ABSTRACT – Project 1 Sudden cardiac death due to ventricular arrhythmias and heart failure are the leading causes morbidity and mortality in the United States. The autonomic nervous system plays a major role in the pathophysiology of arrhythmias and heart failure. Neuraxial modulation represents an important avenue for therapeutic intervention. However, the structural and functional determinants of the release of neurotransmitters and peptides in the myocardium in health and disease, which effectively govern cardiac excitability and mechanical function, as well as propensity toward arrhythmias, remain largely unknown. Myocardial scars seen in ischemic and nonischemic cardiomyopathy show abnormal innervation and nerve sprouting at the border zone of scars due to neural remodeling, which have been implicated in the pathophysiology of ventricular arrhythmias. We propose to test “The Spatiotemporal Heterogeneity of Neurotransmitter Release Hypothesis’ – which postulates that scars alter the ultrastructure of nerves and cause non-uniform reflex-mediated neurotransmitter release in the myocardium and represents a crucial/proximate cause of lethal arrhythmias. The major goal of this project is to investigate the structural (myocardial) and functional (neural) changes in the heart that occur because of heart disease and subsequently lead to ventricular arrhythmias. In aims 1 and 2, we will determine the ultrastructure and define the nerve-myocyte stoichiometry and release profiles of neurotransmitters and peptides in normal and diseased hearts in response to physiological stressors and specifically define areas of non-uniform release of neurotransmitters. In aim 3, we will determine the underlying mechanism and potential benefit of vagal nerve stimulation in mitigating the pathological remodeling related to scar formation and autonomic innervation.
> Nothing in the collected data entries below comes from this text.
(** One regeneration: on success every call succeeded and the last one
    updates [i]; on failure the history ends with the call that failed,
    nothing was updated, and the error is the one of that call. *)
Lemma updateSummaryIssue_run (opts : options) (i : issue) (h : list call) :
  match updateSummaryIssue opts i h with
  | (Ok _, h') =>
      exists cs, h' = h ++ cs /\ allSucceed h cs
                 /\ map target cs = regenCalls opts i
                 /\ updatedIds cs = [id i]
  | (Err e, h') =>
      exists pre c, h' = h ++ pre ++ [c] /\ allSucceed h pre
                    /\ endpoint (h ++ pre) c = Failure e
                    /\ updatedIds pre = []
                    /\ isPrefix (map target (pre ++ [c])) (regenCalls opts i)
                    /\ (updatedIds [c] = [] \/ updatedIds [c] = [id i])
  | (Panic, _) => False
  end.
Proof.
  rewrite updateSummaryIssue_unfold. unfold regenCalls.
  destruct (sourceQuery opts i) as [|q qs] eqn:Eq.
  - cbn zeta. destruct (endpoint h _) as [e|nodes] eqn:Ec.
    + exists [], (UpdateIssue (id i) (summaryBody opts i [])).
      rewrite app_nil_r. repeat split; auto. now exists [].
    + exists [UpdateIssue (id i) (summaryBody opts i [])].
      repeat split; eauto.
  - assert (Eqs : qs = [] /\ exists s, q = SearchIssues s).
    { unfold sourceQuery in Eq.
      destruct (queryFilter (i_labels i) =? ""); [discriminate|].
      inversion Eq. eauto. }
    destruct Eqs as [-> [s ->]].
    destruct (endpoint h (SearchIssues s)) as [e|found] eqn:Es.
    + exists [], (SearchIssues s). rewrite app_nil_r.
      repeat split; auto. now exists [UpdateIssue (id i) ""].
    + cbn zeta.
      destruct (endpoint (h ++ [SearchIssues s]) _) as [e|nodes] eqn:Ec.
      * exists [SearchIssues s], (UpdateIssue (id i) (summaryBody opts i found)).
        rewrite <- app_assoc. repeat split; eauto. now exists [].
      * exists [SearchIssues s; UpdateIssue (id i) (summaryBody opts i found)].
        rewrite <- app_assoc. repeat split; eauto.
Qed.

Lemma updateEach_cons (opts : options) (n : graphqlIssue)
      (issues : list graphqlIssue) (h : list call) :
  updateEach opts (n :: issues) h =
  match updateSummaryIssue opts (asIssue n) h with
  | (Ok _, h') => updateEach opts issues h'
  | (Err e, h') => (Err e, h')
  | (Panic, h') => (Panic, h')
  end.
Proof. reflexivity. Qed.

(** The loop over the summary issues that were found. *)
Lemma updateEach_run (opts : options) (issues : list graphqlIssue) :
  forall h,
    match updateEach opts issues h with
    | (Ok _, h') =>
        exists cs, h' = h ++ cs /\ allSucceed h cs
                   /\ map target cs = cascadeCalls opts issues
                   /\ updatedIds cs = map (@g_ID _) issues
    | (Err e, h') =>
        exists k pre c,
          k < List.length issues
          /\ h' = h ++ pre ++ [c] /\ allSucceed h pre
          /\ endpoint (h ++ pre) c = Failure e
          /\ updatedIds pre = map (@g_ID _) (firstn k issues)
          /\ isPrefix (map target (pre ++ [c])) (cascadeCalls opts issues)
    | (Panic, _) => False
    end.
Proof.
  induction issues as [|n issues IH]; intros h.
  - exists []. rewrite app_nil_r. repeat split; auto.
  - rewrite updateEach_cons.
    pose proof (updateSummaryIssue_run opts (asIssue n) h) as Hn.
    destruct (updateSummaryIssue opts (asIssue n) h) as [[[]|e|] h1].
    + destruct Hn as (cs1 & -> & Hok1 & Ht1 & Hu1).
      specialize (IH (h ++ cs1)).
      destruct (updateEach opts issues (h ++ cs1)) as [[[]|e|] h2].
      * destruct IH as (cs2 & -> & Hok2 & Ht2 & Hu2).
        exists (cs1 ++ cs2). rewrite app_assoc. repeat split.
        -- apply allSucceed_app. auto.
        -- rewrite map_app, Ht1, Ht2. reflexivity.
        -- rewrite updatedIds_app, Hu1, Hu2. reflexivity.
      * destruct IH as (k & pre & c & Hk & -> & Hok2 & Hc & Hu2 & [rest Hp]).
        exists (S k), (cs1 ++ pre), c. repeat split.
        -- simpl. lia.
        -- now rewrite <- !app_assoc.
        -- apply allSucceed_app. auto.
        -- now rewrite app_assoc.
        -- rewrite updatedIds_app, Hu1, Hu2. reflexivity.
        -- exists rest. cbn [cascadeCalls flat_map].
           fold (cascadeCalls opts issues). rewrite Hp, <- Ht1.
           now rewrite <- !app_assoc, !map_app, <- !app_assoc.
      * exact IH.
    + destruct Hn as (pre & c & -> & Hok & Hc & Hu & [rest Hp] & _).
      exists 0, pre, c. repeat split; auto.
      * simpl. lia.
      * exists (rest ++ cascadeCalls opts issues).
        cbn [cascadeCalls flat_map]. fold (cascadeCalls opts issues).
        now rewrite Hp, <- app_assoc.
    + exact Hn.
Qed.
(** The query of [getSummaryIssues]. *)
Definition summaryQuery (opts : options) (ls : labels) : call :=
  SummaryIssues ("is:open user:" +:+ user opts +:+ " label:summary "
                                 +:+ queryFilter ls).

Lemma updateSummaryIssues_unfold (opts : options) (ls : labels) (h : list call) :
  updateSummaryIssues opts ls h =
  match endpoint h (summaryQuery opts ls) with
  | Failure e => (Err e, h ++ [summaryQuery opts ls])
  | Success nodes => updateEach opts nodes (h ++ [summaryQuery opts ls])
  end.
Proof.
  unfold updateSummaryIssues, getSummaryIssues, graphql, bind, summaryQuery.
  destruct (endpoint h _); reflexivity.
Qed.

(** *** Runs abort at the first failure *)

(** The history grows by [cs]; every call succeeded, except the last one
    when the result is an error, and then the error is its answer. *)
Definition abortsAtFailure {A : Type} (x : result A * list call)
           (h : list call) : Prop :=
  exists cs,
    snd x = h ++ cs
    /\ match fst x with
       | Err e => exists pre c,
           cs = pre ++ [c] /\ allSucceed h pre
           /\ endpoint (h ++ pre) c = Failure e
       | _ => allSucceed h cs
       end.

Definition sound {A : Type} (m : M A) : Prop :=
  forall h, abortsAtFailure (m h) h.

Lemma sound_ret (A : Type) (a : A) : sound (ret a).
Proof. intros h. exists []. simpl. now rewrite app_nil_r. Qed.

Lemma sound_deref (A : Type) (p : option A) : sound (deref p).
Proof. intros h. exists []. destruct p; simpl; now rewrite app_nil_r. Qed.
Regional structural and functional changes in innervation of scar and border zone regions will be studied using high density electrophysiological mapping and real time neurotransmitter and neuropeptide measurements which will be correlated with structural changes at the border zones of infarcts using tissue clearing techniques in a relevant large animal model and in human hearts. Understanding the underlying myocardial and neural mechanisms leading to arrhythmias has the potential to develop and precisely target therapies that inspire therapies for the prevention of sudden cardiac death and progression of heart failure.

摘要 – 项目 1 室性心律失常和心力衰竭导致的心源性猝死是发病率和死亡率的主要原因自主神经系统在美国的死亡率中起着重要作用。心律失常和心力衰竭是治疗的重要途径。然而，神经递质释放的结构和功能决定因素和健康和疾病中心肌中的肽，有效控制心脏兴奋性和机械性缺血性心肌损伤的功能以及心律失常的倾向仍然很大程度上未知。非缺血性心肌病在疤痕边缘区域表现出异常的神经支配和神经萌芽由于神经重塑，这与室性心律失常的病理生理学有关。建议测试“神经递质释放假说的时空异质性”—— 假设疤痕改变神经的超微结构并导致反射介导的神经递质不均匀心肌中的释放是致命性心律失常的关键/直接原因。该项目旨在研究心脏发生的结构（心肌）和功能（神经）变化由于心脏病并随后导致室性心律失常在目标 1 和 2 中，我们将确定。超微结构并定义神经-肌细胞化学计量和神经递质的释放曲线正常和患病心脏中的肽对生理应激源的反应，并具体定义了在目标 3 中，我们将确定神经递质的不均匀释放的潜在机制和潜力。迷走神经刺激在减轻与疤痕形成相关的病理重塑方面的益处疤痕和边缘区神经支配的区域结构和功能变化。将使用高密度电生理图和实时神经递质来研究区域神经肽测量与梗塞边界区域的结构变化相关在相关的大型动物模型和人类心脏中使用组织清除技术。导致心律失常的潜在心肌和神经机制有可能发展和精确靶向治疗，激发预防心源性猝死和病情进展的治疗方法心脏衰竭。